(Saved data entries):
┄┄┄┄┄┄┄┄┄┄

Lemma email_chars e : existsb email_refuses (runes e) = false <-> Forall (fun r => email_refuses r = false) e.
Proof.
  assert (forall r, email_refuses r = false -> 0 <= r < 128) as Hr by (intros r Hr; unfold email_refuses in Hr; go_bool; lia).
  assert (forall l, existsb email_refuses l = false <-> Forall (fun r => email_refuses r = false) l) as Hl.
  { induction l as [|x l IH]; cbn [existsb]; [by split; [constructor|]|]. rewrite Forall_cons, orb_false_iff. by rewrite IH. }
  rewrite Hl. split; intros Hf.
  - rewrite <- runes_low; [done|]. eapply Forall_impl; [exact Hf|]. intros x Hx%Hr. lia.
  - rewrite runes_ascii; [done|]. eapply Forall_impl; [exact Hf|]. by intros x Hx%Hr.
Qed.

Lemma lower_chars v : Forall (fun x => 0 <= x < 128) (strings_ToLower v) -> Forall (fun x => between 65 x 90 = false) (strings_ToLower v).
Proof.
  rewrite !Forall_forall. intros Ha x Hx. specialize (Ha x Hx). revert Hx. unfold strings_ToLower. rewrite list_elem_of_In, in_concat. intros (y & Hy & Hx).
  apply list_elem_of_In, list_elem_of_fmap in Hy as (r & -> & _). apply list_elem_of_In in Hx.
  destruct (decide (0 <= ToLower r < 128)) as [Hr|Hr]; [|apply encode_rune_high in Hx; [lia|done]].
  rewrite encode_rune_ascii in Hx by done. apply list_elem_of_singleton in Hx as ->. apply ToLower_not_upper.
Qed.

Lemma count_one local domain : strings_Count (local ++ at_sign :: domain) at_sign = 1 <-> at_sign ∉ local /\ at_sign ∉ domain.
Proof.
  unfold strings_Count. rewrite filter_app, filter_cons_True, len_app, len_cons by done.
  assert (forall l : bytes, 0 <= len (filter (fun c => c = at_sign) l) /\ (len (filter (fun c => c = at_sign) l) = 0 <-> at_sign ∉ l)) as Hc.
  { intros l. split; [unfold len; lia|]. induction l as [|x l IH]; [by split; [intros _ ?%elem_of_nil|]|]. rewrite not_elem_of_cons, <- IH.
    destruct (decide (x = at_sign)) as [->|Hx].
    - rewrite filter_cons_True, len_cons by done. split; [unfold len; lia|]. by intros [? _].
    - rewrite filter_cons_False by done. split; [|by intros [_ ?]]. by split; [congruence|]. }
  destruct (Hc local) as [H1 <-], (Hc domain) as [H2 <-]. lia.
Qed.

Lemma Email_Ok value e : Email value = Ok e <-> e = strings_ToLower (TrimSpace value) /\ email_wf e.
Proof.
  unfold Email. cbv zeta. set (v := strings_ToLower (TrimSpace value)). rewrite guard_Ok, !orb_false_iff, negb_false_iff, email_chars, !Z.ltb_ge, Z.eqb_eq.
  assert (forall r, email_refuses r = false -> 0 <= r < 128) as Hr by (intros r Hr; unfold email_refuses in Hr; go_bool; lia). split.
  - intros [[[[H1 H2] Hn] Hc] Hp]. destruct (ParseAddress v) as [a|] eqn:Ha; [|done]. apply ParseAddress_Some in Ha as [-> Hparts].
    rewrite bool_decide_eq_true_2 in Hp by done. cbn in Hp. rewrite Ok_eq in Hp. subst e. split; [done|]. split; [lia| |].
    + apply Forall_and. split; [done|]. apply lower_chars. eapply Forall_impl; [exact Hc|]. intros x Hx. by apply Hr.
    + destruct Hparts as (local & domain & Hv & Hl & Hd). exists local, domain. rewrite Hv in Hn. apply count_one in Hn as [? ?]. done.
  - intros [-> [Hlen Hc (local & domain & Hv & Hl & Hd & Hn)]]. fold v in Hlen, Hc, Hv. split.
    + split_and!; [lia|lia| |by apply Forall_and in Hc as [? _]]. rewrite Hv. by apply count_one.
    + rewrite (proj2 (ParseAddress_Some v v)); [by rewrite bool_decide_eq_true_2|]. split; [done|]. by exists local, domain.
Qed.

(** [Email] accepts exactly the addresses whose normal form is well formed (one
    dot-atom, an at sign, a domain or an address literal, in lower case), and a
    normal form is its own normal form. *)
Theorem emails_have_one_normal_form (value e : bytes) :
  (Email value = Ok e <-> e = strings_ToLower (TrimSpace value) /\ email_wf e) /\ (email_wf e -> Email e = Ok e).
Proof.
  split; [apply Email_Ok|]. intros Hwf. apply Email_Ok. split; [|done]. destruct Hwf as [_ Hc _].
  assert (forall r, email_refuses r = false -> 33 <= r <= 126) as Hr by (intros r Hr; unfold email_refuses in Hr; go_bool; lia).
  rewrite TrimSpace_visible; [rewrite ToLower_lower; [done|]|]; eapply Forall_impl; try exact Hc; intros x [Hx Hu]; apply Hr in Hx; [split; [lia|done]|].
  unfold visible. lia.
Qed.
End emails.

┄┄┄┄┄┄┄┄┄┄

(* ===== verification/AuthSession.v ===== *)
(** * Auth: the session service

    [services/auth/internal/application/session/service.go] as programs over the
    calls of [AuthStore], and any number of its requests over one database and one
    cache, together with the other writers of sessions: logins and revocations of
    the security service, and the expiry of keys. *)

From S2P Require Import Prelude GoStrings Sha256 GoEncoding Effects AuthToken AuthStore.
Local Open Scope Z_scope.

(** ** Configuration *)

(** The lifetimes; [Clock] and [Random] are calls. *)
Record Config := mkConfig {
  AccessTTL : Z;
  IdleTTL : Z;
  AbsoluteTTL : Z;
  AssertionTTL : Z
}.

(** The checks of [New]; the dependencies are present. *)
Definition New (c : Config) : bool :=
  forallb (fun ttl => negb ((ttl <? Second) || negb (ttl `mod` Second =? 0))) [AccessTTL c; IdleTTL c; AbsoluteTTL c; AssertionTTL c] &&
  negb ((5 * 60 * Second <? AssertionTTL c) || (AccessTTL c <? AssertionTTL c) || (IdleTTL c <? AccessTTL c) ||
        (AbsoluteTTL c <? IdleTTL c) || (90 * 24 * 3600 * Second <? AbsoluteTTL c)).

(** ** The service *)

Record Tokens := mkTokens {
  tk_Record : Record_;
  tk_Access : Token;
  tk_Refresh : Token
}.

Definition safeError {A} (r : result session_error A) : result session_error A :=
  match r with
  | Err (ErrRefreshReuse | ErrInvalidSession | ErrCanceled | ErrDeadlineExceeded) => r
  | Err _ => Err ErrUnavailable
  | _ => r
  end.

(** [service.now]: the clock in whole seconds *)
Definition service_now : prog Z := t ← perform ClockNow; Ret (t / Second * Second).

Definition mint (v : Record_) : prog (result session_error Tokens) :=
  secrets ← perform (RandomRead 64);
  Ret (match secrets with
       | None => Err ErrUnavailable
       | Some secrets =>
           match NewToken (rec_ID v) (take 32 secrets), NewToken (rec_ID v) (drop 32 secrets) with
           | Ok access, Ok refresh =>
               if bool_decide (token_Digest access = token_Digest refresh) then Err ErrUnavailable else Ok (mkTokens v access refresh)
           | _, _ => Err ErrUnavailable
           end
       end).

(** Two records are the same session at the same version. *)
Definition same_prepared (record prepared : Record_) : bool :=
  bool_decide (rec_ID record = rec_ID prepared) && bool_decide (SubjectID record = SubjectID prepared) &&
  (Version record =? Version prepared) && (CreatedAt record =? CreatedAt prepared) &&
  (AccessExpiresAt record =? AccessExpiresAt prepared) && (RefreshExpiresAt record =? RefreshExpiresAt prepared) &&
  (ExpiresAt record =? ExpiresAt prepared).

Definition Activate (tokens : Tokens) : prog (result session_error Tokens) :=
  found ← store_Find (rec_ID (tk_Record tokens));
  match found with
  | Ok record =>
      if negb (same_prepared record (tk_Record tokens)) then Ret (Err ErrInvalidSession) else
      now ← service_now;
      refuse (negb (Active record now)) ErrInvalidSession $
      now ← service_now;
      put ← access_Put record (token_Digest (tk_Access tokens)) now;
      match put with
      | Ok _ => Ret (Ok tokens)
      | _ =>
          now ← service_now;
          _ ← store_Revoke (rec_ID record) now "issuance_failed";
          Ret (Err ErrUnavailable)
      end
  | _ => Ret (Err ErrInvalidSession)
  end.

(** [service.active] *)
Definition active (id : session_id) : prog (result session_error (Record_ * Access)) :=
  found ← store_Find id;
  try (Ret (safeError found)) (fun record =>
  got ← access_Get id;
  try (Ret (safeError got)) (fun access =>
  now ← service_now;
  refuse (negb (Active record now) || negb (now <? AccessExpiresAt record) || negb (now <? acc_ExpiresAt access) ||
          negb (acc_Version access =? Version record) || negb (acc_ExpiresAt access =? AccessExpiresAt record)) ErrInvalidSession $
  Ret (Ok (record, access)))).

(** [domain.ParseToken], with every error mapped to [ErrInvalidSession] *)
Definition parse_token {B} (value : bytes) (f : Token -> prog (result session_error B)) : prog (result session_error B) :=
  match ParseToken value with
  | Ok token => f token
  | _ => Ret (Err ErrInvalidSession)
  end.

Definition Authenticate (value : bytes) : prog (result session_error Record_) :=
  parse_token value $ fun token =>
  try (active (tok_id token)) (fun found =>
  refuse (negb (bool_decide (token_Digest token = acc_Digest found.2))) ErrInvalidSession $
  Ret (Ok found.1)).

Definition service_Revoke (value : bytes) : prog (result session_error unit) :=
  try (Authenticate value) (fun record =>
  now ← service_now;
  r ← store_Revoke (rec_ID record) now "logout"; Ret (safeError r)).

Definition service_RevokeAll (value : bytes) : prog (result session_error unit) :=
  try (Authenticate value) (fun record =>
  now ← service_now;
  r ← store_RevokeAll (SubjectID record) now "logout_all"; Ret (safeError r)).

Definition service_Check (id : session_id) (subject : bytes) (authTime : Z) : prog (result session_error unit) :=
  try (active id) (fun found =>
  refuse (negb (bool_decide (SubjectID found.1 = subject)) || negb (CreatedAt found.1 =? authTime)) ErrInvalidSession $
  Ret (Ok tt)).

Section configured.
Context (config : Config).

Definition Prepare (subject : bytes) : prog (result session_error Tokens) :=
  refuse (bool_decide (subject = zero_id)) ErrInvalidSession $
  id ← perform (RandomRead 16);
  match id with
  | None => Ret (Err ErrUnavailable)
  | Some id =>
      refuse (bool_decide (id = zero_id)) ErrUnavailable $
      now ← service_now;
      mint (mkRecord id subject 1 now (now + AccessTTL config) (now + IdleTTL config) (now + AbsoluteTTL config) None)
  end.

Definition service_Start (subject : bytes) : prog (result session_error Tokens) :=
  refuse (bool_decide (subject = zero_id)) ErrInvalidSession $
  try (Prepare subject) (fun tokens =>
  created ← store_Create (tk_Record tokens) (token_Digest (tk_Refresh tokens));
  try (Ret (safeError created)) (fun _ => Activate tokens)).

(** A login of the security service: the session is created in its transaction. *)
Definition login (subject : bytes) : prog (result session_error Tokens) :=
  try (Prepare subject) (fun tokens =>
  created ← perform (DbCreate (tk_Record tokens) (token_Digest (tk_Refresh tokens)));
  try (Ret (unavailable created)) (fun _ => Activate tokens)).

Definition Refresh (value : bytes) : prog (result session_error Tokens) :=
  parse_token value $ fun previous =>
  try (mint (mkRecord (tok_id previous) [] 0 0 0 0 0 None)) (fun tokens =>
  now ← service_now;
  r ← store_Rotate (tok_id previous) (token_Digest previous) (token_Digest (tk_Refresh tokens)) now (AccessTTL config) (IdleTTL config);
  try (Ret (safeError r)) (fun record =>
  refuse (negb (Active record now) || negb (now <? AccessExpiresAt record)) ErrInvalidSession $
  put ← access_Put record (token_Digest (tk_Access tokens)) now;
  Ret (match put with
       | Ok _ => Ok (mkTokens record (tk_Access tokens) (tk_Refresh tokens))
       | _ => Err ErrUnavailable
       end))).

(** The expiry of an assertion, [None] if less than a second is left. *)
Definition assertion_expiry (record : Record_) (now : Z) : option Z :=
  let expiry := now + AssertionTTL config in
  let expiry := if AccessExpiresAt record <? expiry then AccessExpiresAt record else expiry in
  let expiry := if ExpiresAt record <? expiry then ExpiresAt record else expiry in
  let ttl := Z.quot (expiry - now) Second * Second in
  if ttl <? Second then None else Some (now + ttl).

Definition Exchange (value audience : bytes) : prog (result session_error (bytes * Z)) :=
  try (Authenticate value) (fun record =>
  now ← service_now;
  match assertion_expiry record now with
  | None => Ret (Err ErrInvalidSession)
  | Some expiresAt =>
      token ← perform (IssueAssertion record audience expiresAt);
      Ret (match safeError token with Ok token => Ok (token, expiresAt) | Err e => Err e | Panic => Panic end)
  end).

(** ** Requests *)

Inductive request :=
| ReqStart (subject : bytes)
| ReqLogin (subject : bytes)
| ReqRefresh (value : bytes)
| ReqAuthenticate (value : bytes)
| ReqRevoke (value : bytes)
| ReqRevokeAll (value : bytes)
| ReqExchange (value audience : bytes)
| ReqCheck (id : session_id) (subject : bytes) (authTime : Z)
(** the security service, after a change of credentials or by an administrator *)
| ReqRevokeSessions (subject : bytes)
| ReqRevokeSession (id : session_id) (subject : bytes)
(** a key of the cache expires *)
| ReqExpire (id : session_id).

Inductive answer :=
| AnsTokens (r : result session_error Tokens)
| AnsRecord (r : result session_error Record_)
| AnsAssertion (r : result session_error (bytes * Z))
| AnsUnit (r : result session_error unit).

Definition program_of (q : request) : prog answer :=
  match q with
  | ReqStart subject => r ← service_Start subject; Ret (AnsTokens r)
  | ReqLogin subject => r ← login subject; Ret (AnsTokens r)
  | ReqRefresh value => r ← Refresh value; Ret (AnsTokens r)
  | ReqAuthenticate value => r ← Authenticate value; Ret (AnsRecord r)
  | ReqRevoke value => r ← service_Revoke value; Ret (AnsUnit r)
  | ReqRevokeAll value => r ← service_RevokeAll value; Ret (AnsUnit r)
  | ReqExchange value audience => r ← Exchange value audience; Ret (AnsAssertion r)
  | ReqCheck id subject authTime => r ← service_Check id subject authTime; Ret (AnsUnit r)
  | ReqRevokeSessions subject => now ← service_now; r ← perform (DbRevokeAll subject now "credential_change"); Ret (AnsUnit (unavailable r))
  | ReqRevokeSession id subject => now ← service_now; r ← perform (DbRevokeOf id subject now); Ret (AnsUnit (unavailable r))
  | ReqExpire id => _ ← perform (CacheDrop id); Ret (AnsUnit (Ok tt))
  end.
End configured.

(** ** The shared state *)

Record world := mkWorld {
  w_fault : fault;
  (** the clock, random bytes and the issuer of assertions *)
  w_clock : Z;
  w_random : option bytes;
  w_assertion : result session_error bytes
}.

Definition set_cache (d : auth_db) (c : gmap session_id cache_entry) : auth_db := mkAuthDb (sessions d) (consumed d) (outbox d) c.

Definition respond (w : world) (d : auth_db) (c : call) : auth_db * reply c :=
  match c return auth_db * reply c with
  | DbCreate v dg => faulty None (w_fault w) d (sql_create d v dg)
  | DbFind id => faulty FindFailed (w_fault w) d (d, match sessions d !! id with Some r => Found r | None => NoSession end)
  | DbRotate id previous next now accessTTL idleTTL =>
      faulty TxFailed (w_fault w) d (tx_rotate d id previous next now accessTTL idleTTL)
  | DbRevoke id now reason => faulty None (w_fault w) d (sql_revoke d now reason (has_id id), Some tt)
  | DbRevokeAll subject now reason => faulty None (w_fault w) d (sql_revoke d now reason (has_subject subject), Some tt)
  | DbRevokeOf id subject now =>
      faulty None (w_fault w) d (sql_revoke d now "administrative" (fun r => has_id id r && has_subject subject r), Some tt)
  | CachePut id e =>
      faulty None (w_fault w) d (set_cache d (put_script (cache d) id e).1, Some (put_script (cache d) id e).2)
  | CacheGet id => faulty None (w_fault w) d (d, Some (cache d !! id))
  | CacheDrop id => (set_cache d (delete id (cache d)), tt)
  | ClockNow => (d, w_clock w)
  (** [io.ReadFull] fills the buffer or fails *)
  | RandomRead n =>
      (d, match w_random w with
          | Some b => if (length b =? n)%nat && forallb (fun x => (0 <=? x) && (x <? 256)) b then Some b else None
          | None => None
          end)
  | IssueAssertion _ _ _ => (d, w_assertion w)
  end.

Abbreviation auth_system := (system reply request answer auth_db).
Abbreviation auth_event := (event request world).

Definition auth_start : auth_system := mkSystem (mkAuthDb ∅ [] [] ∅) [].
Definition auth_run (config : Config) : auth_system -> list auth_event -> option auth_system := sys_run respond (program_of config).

┄┄┄┄┄┄┄┄┄┄

(Brief): Copy out only the lines above from the one with "Theorem emails_have_one_normal_form (value" to the one with "split; [apply Email_Ok|].", inclusive, exactly as they stand.

(Answer space):
Theorem emails_have_one_normal_form (value e : bytes) :
  (Email value = Ok e <-> e = strings_ToLower (TrimSpace value) /\ email_wf e) /\ (email_wf e -> Email e = Ok e).
Proof.
  split; [apply Email_Ok|]. intros Hwf. apply Email_Ok. split; [|done]. destruct Hwf as [_ Hc _].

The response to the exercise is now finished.